Mercedes might be aiming for a sixth straight constructors title and Lewis Hamilton might be just a fortnight away from his own sextuple of crowns, but the biggest player of the Japanese Grand Prix weekend is Typhoon Hagibis.
Classified as a ‘violent’ typhoon by the Japanese Meteorological Agency, the most extreme rating in the system, Hagibis and its 1400-kilometre diameter was foreboding enough for race organiser to keep the track closed on Saturday, cancelling third practice and postponing qualifying to Sunday morning.
The FIA also clarified that times set in second practice would be used to set the grid if qualifying couldn’t run at its postponed time if the weather persisted or the clean-up took longer than expected, turning FP2 into the most significant 90-minute practice session we’ve seen in a while.
Friday afternoon therefore became a hybrid session with dual aims. While long-run simulations went ahead as normal, qualifying simulations were conducted with less fuel and higher engine modes than usual, giving us a clearer understanding of the one-lap pace picture.
Valtteri Bottas and Lewis Hamilton locked out the top two spots, with Max Verstappen splitting the Silver Arrows from the Ferrari pair, with Alex Albon bringing up the rear of the frontrunners.
The top three cars were separated by only 0.356 seconds, but Hamilton suggested it may be less — he contended Bottas got a half-second slipstream down the back straight on this fastest lap. Eliminating that time would shrink the gap separating the frontrunners to just 0.256 seconds.
Further, Ferrari left its final hot lap until the end of the session, but with the rest of the field running slowly with full tanks on race simulations, traffic was severe, meaning there could be more for the team to find in a conventional qualifying session.
|3||Max Verstappen||Red Bull Racing||1:28.066||+0.281s|
|6||Alexander Albon||Red Bull Racing||1:28.402||+0.617s|
|8||Sergio Perez||Racing Point||1:29.299||+1.514s|
|9||Pierre Gasly||Toro Rosso||1:29.354||+1.569s|
|11||Kimi Räikkönen||Alfa Romeo||1:29.477||+1.692s|
|12||Daniil Kvyat||Toro Rosso||1:29.512||+1.727s|
|14||Lance Stroll||Racing Point||1:29.597||+1.812s|
|15||Antonio Giovinazzi||Alfa Romeo||1:29.651||+1.866s|
Distance: 5.807 kilometres
Lap record: 1:31.540 (Kimi Raikkonen, McLaren, 2005)
Tyre stress: Very high
Lateral load: Very high
Asphalt grip: High
Asphalt abrasion: High
Safety car probability: 60 per cent
Pit lane speed: 80 kilometres per hour
Pit lane length: 394.9 metres
Pit lane time loss: 17.770 seconds
Fuel use: 2 kilograms per lap
Tyres: C1 (hard), C2 (medium), C3 (soft)
Estimated tyre delta: Hard–0.9 seconds–medium–0.7 seconds–Soft
The principal change from Friday to Sunday will be the state of the circuit post-typhoon. Heavy rain will clean the rubber off the circuit, resetting it to a green state — though Pirelli motorsport boss Mario Isola believes it will have little impact on the overall performance picture.

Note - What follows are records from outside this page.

(* ===== verification/_CoqProject ===== *)
-Q . S2P
Prelude.v
Glob.v
Floats.v
Sort.v
TopK.v
Std.v
Model.v
TextPred.v
Filter.v
Postings.v
Literal.v
Findex.v
Narrow.v
Backend.v
Codec.v
Log.v
Data.v
IndexCache.v
Manifest.v
Segments.v
Config.v
Lease.v
Fuzzy.v
Analyzer.v
Fts.v
FtsStore.v
Replay.v
Store.v
StoreWrite.v
StoreOk.v
Upsert.v
Atomic.v
ReadBack.v
Recovery.v
LogOnly.v
Sweep.v
Compact.v
Hits.v
Mmr.v
Aggregate.v
Expand.v
Rank.v
Scoring.v
Quant.v
Search.v
SearchSpec.v
SearchPaths.v
StoreOpen.v
Effect.v
LiveIndex.v
Live.v
Highlight.v
TextSearch.v
TextSpec.v
SuggestSpec.v
SqlDate.v
SqlLex.v
SqlParse.v
SqlParseOk.v
SqlPrint.v
SqlRound.v
SqlCompile.v
SqlQuery.v
Chunk.v
ChunkOk.v
Ann.v
IvfOk.v
HnswWalk.v
HnswOk.v
HnswPar.v
HnswParOk.v
AnnStore.v
AnnSpec.v
Memory.v
MemoryOk.v
RecallOk.v
Rerank.v
EmbedCache.v
Commit.v
CommitOk.v
Lemma gmatch_stars n p t :
  gmatch (c_star :: replicate n c_star ++ p) t <-> gmatch (c_star :: p) t.
Proof.
  revert t. induction n as [|n IH]; intros t; simpl; [done|].
  rewrite gmatch_star. setoid_rewrite IH. setoid_rewrite gmatch_star. split.
  - intros (k & ? & j & ? & H). rewrite length_drop, drop_drop in *.
    exists (k + j)%nat. split; [lia|done].
  - intros (k & ? & H). exists 0%nat. split; [lia|]. rewrite drop_0. eauto.
Qed.

Lemma advance_ok s c p x t k :
  loop_inv s -> c <> c_star ->
  drop (g_pi s) pat = c :: p -> drop (g_ti s) txt = x :: t ->
  head_ok c p x = true ->
  drop (g_pi s + k) pat = head_rest c p -> (1 <= k <= S (length p))%nat ->
  step_ok s (inl (GState (g_pi s + k) (S (g_ti s)) (g_star_pi s) (g_star_ti s))).
Proof.
  destruct s as [pi ti star sti]; unfold step_ok, loop_inv; simpl.
  intros (Hpi & Hti & Hs) Hc Hp Ht Hok Hrest Hk.
  assert (length pat - pi = S (length p))%nat as HlP
    by (rewrite <- length_drop, Hp; done).
  assert (length txt - ti = S (length t))%nat as HlT
    by (rewrite <- length_drop, Ht; done).
  assert (drop (S ti) txt = t) as Ht'.
  { replace (S ti) with (ti + 1)%nat by lia. by rewrite <- drop_drop, Ht. }
  split_and!; [lia|lia| | |].
  - destruct star as [spi|]; [|done]. destruct Hs as (? & ? & Hones).
    split_and!; [lia|lia|]. rewrite Hrest.
    replace (S ti - sti)%nat with (S (ti - sti)) by lia.
    apply ones_snoc; [done|]. by rewrite <- Hp.
  - unfold loop_goal; simpl. rewrite Hp, Ht, Ht', Hrest, gmatch_cons by done.
    naive_solver.
  - unfold glob_measure; simpl. lia.
Qed.

Lemma no_match_ok s c p :
  loop_inv s -> c <> c_star -> drop (g_pi s) pat = c :: p ->
  (forall x t, drop (g_ti s) txt = x :: t -> head_ok c p x = false) ->
  step_ok s (glob_backtrack txt s).
Proof.
  intros Hinv Hc Hp Hno. apply backtrack_ok; [done|].
  rewrite Hp, gmatch_cons by done.
  destruct (drop (g_ti s) txt) as [|x t] eqn:E; [tauto|].
  rewrite (Hno x t) by done. by intros [??].
Qed.

Lemma drop_head (l : list char) i c :
  l !! i = Some c -> drop i l = c :: drop (S i) l.
Proof. apply drop_S. Qed.

Lemma drop_lookup_head (l : list char) i c r :
  drop i l = c :: r -> l !! i = Some c.
Proof. intros H. by rewrite <- (Nat.add_0_r i), <- lookup_drop, H. Qed.
Fixpoint predicate_nested_ind (p : Predicate) : P p.
Proof.
  pose proof (Hleaf p) as HL. destruct p; try exact HL.
  - apply Hall. induction ps as [|q ps IH]; constructor; [apply predicate_nested_ind|apply IH].
  - apply Hany. induction ps as [|q ps IH]; constructor; [apply predicate_nested_ind|apply IH].
  - apply Hnot, predicate_nested_ind.
Defined.
End predicate_ind.

(** The attribute a leaf predicate reads; [None] for the boolean groups. *)
Definition leaf_key (p : Predicate) : option rstring :=
  match p with
  | PEq k _ | PNe k _ | PGlob k _ | PIGlob k _ | PIn k _ | PNotIn k _
  | PLt k _ | PLe k _ | PGt k _ | PGe k _ | PContains k _ | PNotContains k _
  | PContainsAny k _ | PFuzzy k _ _ | PContainsAllTokens k _ | PContainsAnyToken k _
  | PContainsTokenSequence k _ | PRegex k _ => Some k
  | PAll _ | PAny _ | PNot _ => None
  end.

(** ** Properties *)

Lemma list_matches_absent (attrs : attrs_map) key f :
  attrs !! key = None -> list_matches attrs key f = false.
Proof. unfold list_matches. by intros ->. Qed.

Lemma range_matches_absent (attrs : attrs_map) key b w :
  attrs !! key = None -> range_matches attrs key b w = false.
Proof. unfold range_matches. by intros ->. Qed.

#[export] Hint Resolve list_matches_absent range_matches_absent : nidus.

Section properties.
Context `{UnicodeAlnum} `{RegexEngine}.

Lemma any_text_none f : any_text None f = false.
Proof. done. Qed.

(** No attribute, no match: a leaf predicate (the negative ones
    included) is false on a document that lacks the attribute it reads, so
    that [Not] of it is true there. *)
Theorem leaf_absent (p : Predicate) (k : rstring) (attrs : attrs_map) :
  leaf_key p = Some k -> attrs !! k = None ->
  matches_one p attrs = false /\ matches_one (PNot p) attrs = true.
Proof.
  intros Hk Hn. cut (matches_one p attrs = false); [intros E; simpl; by rewrite E|].
  destruct p; simpl in Hk; simplify_eq; simpl; rewrite ?Hn; auto with nidus.
  - destruct (needle v); auto with nidus.
  - destruct (needle v); auto with nidus.
  - unfold regex_matches. destruct (regex_new _); auto.
Qed.

Lemma value_cmp_eqb a b : value_cmp a b = Some Eq -> value_eqb a b = true.
Proof.
  destruct a, b; simpl; try done.
  - intros [= E%str_cmp_eq]. by apply bool_decide_eq_true.
  - intros [= E%Z.compare_eq]. by apply Z.eqb_eq.
  - destruct b0, b; simpl; done.
  - unfold f64_eqb, f_eqb, f64_partial_cmp. by intros ->.
  - intros [= E%Z.compare_eq]. by apply Z.eqb_eq.
Qed.

Lemma value_eqb_cmp a b c : value_cmp a b = Some c -> value_eqb a b = true -> c = Eq.
Proof.
  destruct a, b; simpl; try done.
  - intros [= <-] E%bool_decide_eq_true. by apply str_cmp_eq.
  - intros [= <-] E%Z.eqb_eq. by apply Z.compare_eq_iff.
  - destruct b0, b; simpl; congruence.
  - unfold f64_eqb, f_eqb, f64_partial_cmp. intros ->. by destruct c.
  - intros [= <-] E%Z.eqb_eq. by apply Z.compare_eq_iff.
Qed.
Lemma range_matches_some (attrs : attrs_map) key b w v c :
  attrs !! key = Some v -> value_cmp v b = Some c ->
  range_matches attrs key b w = bool_decide (c ∈ w).
Proof. unfold range_matches. intros -> E. simpl. by rewrite E. Qed.

(** Comparisons agree with equality: on a value comparable with the
    bound exactly one of [Lt], [Eq], [Gt] holds, [Le] and [Ge] are the
    disjunctions with [Eq], and on an incomparable one (another type, a NaN)
    no range predicate holds. *)
Theorem range_trichotomy (attrs : attrs_map) (key : rstring) v b :
  attrs !! key = Some v ->
  let lt := matches_one (PLt key b) attrs in
  let eq := matches_one (PEq key b) attrs in
  let gt := matches_one (PGt key b) attrs in
  let le := matches_one (PLe key b) attrs in
  let ge := matches_one (PGe key b) attrs in
  match value_cmp v b with
  | Some _ =>
      le = lt || eq /\ ge = gt || eq /\
      (lt, eq, gt) ∈ [(true, false, false); (false, true, false); (false, false, true)]
  | None => lt = false /\ gt = false /\ le = false /\ ge = false
  end.
Proof.
  intros Hv. cbn -[range_matches]. rewrite Hv.
  destruct (value_cmp v b) as [c|] eqn:Hc.
  - rewrite !(range_matches_some _ _ _ _ _ _ Hv Hc).
    destruct (value_eqb v b) eqn:He.
    + rewrite (value_eqb_cmp _ _ _ Hc He). repeat split; set_solver.
    + assert (c <> Eq) by (intros ->; apply value_cmp_eqb in Hc; congruence).
      destruct c; try done; repeat split; set_solver.
  - unfold range_matches. rewrite Hv. simpl. by rewrite Hc.
Qed.

(** The predicates nested in [p], itself included. *)
Inductive subpred : Predicate -> Predicate -> Prop :=
| sub_refl p : subpred p p
| sub_all q p ps : p ∈ ps -> subpred q p -> subpred q (PAll ps)
| sub_any q p ps : p ∈ ps -> subpred q p -> subpred q (PAny ps)
| sub_not q p : subpred q p -> subpred q (PNot p).

Definition leaf_valid (p : Predicate) : Prop :=
  match p with
  | PFuzzy _ _ n => (n <= MAX_FUZZY_EDITS)%nat
  | PRegex _ pattern => is_Some (regex_new (anchored pattern))
  | _ => True
  end.

Definition all_valid (p : Predicate) : Prop := forall q, subpred q p -> leaf_valid q.

Lemma validate_group ps :
  Forall (fun p => validate_one p = Ok tt <-> all_valid p) ps ->
  try_for_each validate_one ps = Ok tt <-> Forall all_valid ps.
Proof.
  intros HF. rewrite try_for_each_ok, !Forall_forall in *.
  split; intros Hp p Hin; by apply HF, Hp.
Qed.
(* ===== verification/Postings.v ===== *)
(** * Postings: the two posting stores of the filter index
    ([src/src/findex/tokens.rs], [src/src/findex/trigram.rs])

    Both map a term to the ascending list of the docnums carrying it.  The
    central lemma is [edit_script_shares]: a text within [n] edits of a needle
    shares all but [3 * n] of the needle's distinct trigrams. *)
From S2P Require Import Prelude Model TextPred.

(** ** [sort_unstable] followed by [dedup] *)

Section sort_dedup.
Context {A : Type} `{EqDecision A} (R : relation A) `{!RelDecision R}.
Context `{!Transitive R, !AntiSymm (=) R, !Total R}.

(** [Vec::dedup]: consecutive repeated elements are removed. *)
Fixpoint dedup (l : list A) : list A :=
  match l with
  | x :: ((y :: _) as l') => if decide (x = y) then dedup l' else x :: dedup l'
  | _ => l
  end.

Definition sort_dedup (l : list A) : list A := dedup (merge_sort R l).

Lemma elem_of_dedup x l : x ∈ dedup l <-> x ∈ l.
Proof.
  induction l as [|y [|z l] IH]; [done..|].
  change (dedup (y :: z :: l)) with
    (if decide (y = z) then dedup (z :: l) else y :: dedup (z :: l)).
  destruct (decide (y = z)) as [->|Hne].
  - rewrite IH. set_solver.
  - rewrite !elem_of_cons in *. rewrite IH. done.
Qed.

Lemma dedup_NoDup l : StronglySorted R l -> NoDup (dedup l).
Proof.
  induction l as [|y [|z l] IH]; intros Hs; [constructor|by apply NoDup_singleton|].
  change (dedup (y :: z :: l)) with
    (if decide (y = z) then dedup (z :: l) else y :: dedup (z :: l)).
  inversion Hs as [|? ? Hs' Hall]; subst.
  destruct (decide (y = z)) as [->|Hne]; [by apply IH|].
  constructor; [|by apply IH]. rewrite elem_of_dedup. intros Hin.
  inversion Hs' as [|? ? _ Hz]; subst. inversion Hall as [|? ? Hyz Hyl]; subst.
  apply elem_of_cons in Hin as [->|Hin]; [done|].
  rewrite Forall_forall in Hz. by apply Hne, (anti_symm R), Hz.
Qed.

Lemma elem_of_sort_dedup x l : x ∈ sort_dedup l <-> x ∈ l.
Proof. unfold sort_dedup. by rewrite elem_of_dedup, (merge_sort_Permutation R). Qed.

Lemma sort_dedup_NoDup l : NoDup (sort_dedup l).
Proof. apply dedup_NoDup. apply (StronglySorted_merge_sort R). Qed.
End sort_dedup.

Definition str_le (a b : rstring) : Prop := str_leb a b = true.
#[export] Instance str_le_dec : RelDecision str_le.
Proof. unfold str_le. intros a b. apply _. Defined.
#[export] Instance str_le_trans : Transitive str_le.
Proof. intros a b c. apply str_leb_trans. Qed.
#[export] Instance str_le_total : Total str_le.
Proof. intros a b. apply str_leb_total. Qed.
#[export] Instance str_le_antisymm : AntiSymm (=) str_le.
Proof.
  intros a b. unfold str_le. rewrite !str_leb_alt. intros [H| ->] [H'|E]; auto.
  rewrite str_cmp_antisym, H in H'. done.
Qed.

(** ** Posting lists *)

Section postings.
Context {K : Type} `{Countable K}.
Implicit Types m : gmap K (list N).

Definition post_get m (k : K) : list N := default [] (m !! k).

(** [entry(k).or_default()], then push unless the last docnum is [d]. *)
Definition add_posting (d : N) m (k : K) : gmap K (list N) :=
  let list := post_get m k in
  <[k := if bool_decide (last list = Some d) then list else list ++ [d]]> m.

Definition add_postings (d : N) m (ks : list K) : gmap K (list N) :=
  fold_left (add_posting d) ks m.

Lemma post_get_add_eq d m k :
  post_get (add_posting d m k) k =
  if bool_decide (last (post_get m k) = Some d) then post_get m k else post_get m k ++ [d].
Proof. unfold add_posting, post_get at 1. by rewrite lookup_insert_eq. Qed.

Lemma post_get_add_ne d m k k' :
  k <> k' -> post_get (add_posting d m k) k' = post_get m k'.
Proof. intros. unfold add_posting, post_get at 1. by rewrite lookup_insert_ne. Qed.

Lemma elem_of_add_posting d m k k' e :
  e ∈ post_get (add_posting d m k) k' <-> e ∈ post_get m k' \/ (k = k' /\ e = d).
Proof.
  destruct (decide (k = k')) as [<-|Hne].
  - rewrite post_get_add_eq. case_bool_decide as Hl.
    + split; [auto|]. intros [?|[_ ->]]; [done|].
      apply last_Some_elem_of in Hl. done.
    + rewrite elem_of_app, list_elem_of_singleton. naive_solver.
  - rewrite post_get_add_ne by done. naive_solver.
Qed.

“[Friday] morning it was green and we didn’t see any graining — a bit of abrasion on the front tyres but the tyres were looking good. No blisters, no graining — nothing special,” he said. “In the past we had one session that was wet, and it’s true that the track was green, but in terms of performance it does not affect too much the performance.”
|Soft (C3), 4 laps|
|Red Bull Racing||1:35.366|
Assuming that’s the case, a one-stop strategy should be achievable. Pirelli’s compounds are one step harder this year, meaning last year’s soft-medium winning strategy should be straightforward with the same-named rubber this year.
“It depends on how much they can manage the rear degradation of the soft,” Isola said. “This circuit is one with some of the highest lateral energy — highest energy in general, because here you have a bit of everything.
“The asphalt is quite rough. That means that tyres are subject to a high level of stress, and the soft tyre, especially the rear, is subject to overheating and degradation.”
Mercedes looked formidable on the soft tyre on Friday, leading Red Bull Racing by more than half a second on average. We shouldn’t be too surprised — Mercedes has locked out the front row and won all five of the races here in the turbo-hybrid era, and at all but two of them has finished one-two. The flowing, high-energy nature of this track rewards a Mercedes machine that is loaded up with efficient downforce.
|Medium (C2), 4 laps|
|Red Bull Racing||1:34.447|
On the medium compound Red Bull Racing holds a fractional advantage, albeit with the team embarking on shorter stints than Mercedes on the yellow-striped tyre, making direct comparisons difficult. What is clear, though, is that on both compounds Ferrari is well off the pace.
“The balance is not that bad actually, we are just lacking speed,” Charles Leclerc said. “It seems we are lacking pace this weekend, which is a bit of a surprise because we were very strong in the last four races.
“We expected to be quite good here, but it’s less this case.”
But with all that said, the most important strategic tool in Suzuka is track position. Overtaking is very difficult at the tight and aero-dependant Japanese track, meaning a race can be made or broken in qualifying. Ferrari would surely be hoping that Sunday qualifying goes ahead as planned to give the team a shot at moving further up the grid; Max Verstappen and Valtteri Bottas would surely be pleased not to take to the track until later that afternoon to maximise their advantages.